## INSTRUCTIONS TO FOLLOW
Retype, word for word, each line between the lines holding "DIR_R2L => true" and "sent_len_ : Z;", inclusive, and leave the rest of the data alone.

(Records drawn from a dataset)

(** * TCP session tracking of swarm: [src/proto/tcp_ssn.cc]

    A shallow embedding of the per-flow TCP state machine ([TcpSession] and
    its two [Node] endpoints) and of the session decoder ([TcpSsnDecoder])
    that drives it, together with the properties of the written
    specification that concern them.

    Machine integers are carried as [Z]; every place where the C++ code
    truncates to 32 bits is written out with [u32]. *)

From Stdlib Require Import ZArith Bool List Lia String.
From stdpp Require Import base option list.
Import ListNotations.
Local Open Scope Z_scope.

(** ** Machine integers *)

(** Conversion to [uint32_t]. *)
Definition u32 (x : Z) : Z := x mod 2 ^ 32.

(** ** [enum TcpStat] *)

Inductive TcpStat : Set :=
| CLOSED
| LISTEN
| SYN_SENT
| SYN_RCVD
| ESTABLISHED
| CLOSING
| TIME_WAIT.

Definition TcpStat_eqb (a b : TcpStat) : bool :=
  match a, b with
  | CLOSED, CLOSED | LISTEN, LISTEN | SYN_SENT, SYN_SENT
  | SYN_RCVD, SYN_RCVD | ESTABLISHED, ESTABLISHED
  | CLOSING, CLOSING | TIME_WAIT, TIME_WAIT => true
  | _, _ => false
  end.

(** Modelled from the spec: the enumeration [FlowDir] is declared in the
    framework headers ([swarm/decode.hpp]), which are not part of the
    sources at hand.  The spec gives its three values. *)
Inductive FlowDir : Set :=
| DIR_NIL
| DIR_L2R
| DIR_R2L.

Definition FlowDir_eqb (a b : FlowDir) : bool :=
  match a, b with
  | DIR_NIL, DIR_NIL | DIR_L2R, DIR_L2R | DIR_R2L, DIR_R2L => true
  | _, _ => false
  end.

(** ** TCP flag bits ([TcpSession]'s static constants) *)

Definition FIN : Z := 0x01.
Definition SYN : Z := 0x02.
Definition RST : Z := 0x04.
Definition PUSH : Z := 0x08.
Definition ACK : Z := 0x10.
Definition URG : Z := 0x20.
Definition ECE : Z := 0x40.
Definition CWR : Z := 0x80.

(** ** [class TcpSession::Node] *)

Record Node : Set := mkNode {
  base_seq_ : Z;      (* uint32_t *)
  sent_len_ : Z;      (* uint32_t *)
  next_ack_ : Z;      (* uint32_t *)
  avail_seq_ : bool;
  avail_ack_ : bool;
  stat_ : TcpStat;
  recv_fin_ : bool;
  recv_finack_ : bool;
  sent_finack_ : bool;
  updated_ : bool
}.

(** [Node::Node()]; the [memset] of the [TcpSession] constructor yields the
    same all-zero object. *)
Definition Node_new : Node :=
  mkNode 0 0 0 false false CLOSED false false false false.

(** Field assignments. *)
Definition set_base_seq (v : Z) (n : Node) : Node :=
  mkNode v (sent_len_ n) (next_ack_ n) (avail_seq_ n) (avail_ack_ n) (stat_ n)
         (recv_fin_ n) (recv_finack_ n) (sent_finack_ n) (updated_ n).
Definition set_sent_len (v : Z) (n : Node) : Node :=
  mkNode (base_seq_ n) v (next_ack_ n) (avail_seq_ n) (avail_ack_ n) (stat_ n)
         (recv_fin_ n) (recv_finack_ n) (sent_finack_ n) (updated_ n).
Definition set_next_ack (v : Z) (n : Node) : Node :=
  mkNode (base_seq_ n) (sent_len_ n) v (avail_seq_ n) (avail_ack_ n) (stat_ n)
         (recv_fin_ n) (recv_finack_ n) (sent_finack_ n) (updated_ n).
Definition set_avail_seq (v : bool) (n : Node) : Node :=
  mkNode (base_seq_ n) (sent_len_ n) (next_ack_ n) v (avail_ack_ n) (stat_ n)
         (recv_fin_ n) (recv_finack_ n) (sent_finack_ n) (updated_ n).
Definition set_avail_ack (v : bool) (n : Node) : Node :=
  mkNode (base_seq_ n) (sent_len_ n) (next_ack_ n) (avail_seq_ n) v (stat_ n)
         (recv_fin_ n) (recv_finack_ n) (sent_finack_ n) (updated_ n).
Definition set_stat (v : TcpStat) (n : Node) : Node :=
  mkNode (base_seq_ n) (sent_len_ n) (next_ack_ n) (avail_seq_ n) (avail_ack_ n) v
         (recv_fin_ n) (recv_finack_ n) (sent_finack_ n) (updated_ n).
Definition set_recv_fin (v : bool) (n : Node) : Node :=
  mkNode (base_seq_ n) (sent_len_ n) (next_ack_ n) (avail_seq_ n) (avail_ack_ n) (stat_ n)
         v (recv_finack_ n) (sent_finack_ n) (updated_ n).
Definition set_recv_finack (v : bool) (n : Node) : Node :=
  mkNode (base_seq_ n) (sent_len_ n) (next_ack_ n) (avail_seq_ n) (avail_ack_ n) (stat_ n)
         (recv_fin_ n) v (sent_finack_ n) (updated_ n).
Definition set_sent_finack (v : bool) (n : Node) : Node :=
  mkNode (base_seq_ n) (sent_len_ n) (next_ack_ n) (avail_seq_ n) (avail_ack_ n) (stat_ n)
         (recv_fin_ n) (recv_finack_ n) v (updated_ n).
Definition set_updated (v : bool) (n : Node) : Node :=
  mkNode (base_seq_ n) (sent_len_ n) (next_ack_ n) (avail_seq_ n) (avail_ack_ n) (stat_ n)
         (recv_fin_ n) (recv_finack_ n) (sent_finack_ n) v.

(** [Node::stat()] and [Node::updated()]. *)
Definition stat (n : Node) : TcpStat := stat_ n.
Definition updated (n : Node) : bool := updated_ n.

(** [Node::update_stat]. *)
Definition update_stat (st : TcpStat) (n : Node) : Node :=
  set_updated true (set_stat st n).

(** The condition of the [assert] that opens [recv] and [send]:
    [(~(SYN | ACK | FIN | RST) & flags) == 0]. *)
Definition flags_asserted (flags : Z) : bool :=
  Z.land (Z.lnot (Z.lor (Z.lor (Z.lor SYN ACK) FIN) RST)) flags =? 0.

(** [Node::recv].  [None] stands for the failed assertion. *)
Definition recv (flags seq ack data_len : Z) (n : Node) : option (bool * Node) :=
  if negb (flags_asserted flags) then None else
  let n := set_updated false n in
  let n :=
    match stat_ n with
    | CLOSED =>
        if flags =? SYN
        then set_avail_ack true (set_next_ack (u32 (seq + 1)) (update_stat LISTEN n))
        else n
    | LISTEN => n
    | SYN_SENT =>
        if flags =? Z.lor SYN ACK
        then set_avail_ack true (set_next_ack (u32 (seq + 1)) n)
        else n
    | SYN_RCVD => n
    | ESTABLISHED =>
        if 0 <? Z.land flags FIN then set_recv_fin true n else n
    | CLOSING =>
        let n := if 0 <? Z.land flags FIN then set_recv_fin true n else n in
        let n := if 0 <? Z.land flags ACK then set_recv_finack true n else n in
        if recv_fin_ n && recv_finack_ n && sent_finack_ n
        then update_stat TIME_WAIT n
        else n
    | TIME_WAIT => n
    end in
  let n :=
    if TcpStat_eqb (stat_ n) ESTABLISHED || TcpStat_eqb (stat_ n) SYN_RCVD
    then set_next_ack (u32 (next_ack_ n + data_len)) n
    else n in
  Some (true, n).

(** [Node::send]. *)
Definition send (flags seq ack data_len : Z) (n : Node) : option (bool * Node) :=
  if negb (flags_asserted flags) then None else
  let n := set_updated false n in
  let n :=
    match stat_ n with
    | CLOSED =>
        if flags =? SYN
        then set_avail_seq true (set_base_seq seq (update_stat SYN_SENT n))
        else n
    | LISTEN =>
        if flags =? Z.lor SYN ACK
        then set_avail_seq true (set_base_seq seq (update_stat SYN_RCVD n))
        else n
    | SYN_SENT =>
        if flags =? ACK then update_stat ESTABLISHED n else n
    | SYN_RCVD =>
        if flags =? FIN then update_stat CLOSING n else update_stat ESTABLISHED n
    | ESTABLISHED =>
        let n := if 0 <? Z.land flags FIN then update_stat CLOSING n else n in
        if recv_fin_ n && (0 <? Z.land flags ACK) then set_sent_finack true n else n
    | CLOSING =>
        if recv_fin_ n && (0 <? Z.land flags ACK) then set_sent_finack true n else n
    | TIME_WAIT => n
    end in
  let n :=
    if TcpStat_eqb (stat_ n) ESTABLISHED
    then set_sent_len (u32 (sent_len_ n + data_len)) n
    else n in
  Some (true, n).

## OUTPUT BELOW
  | DIR_NIL, DIR_NIL | DIR_L2R, DIR_L2R | DIR_R2L, DIR_R2L => true
  | _, _ => false
  end.

(** ** TCP flag bits ([TcpSession]'s static constants) *)

Definition FIN : Z := 0x01.
Definition SYN : Z := 0x02.
Definition RST : Z := 0x04.
Definition PUSH : Z := 0x08.
Definition ACK : Z := 0x10.
Definition URG : Z := 0x20.
Definition ECE : Z := 0x40.
Definition CWR : Z := 0x80.

(** ** [class TcpSession::Node] *)

Record Node : Set := mkNode {
  base_seq_ : Z;      (* uint32_t *)
  sent_len_ : Z;      (* uint32_t *)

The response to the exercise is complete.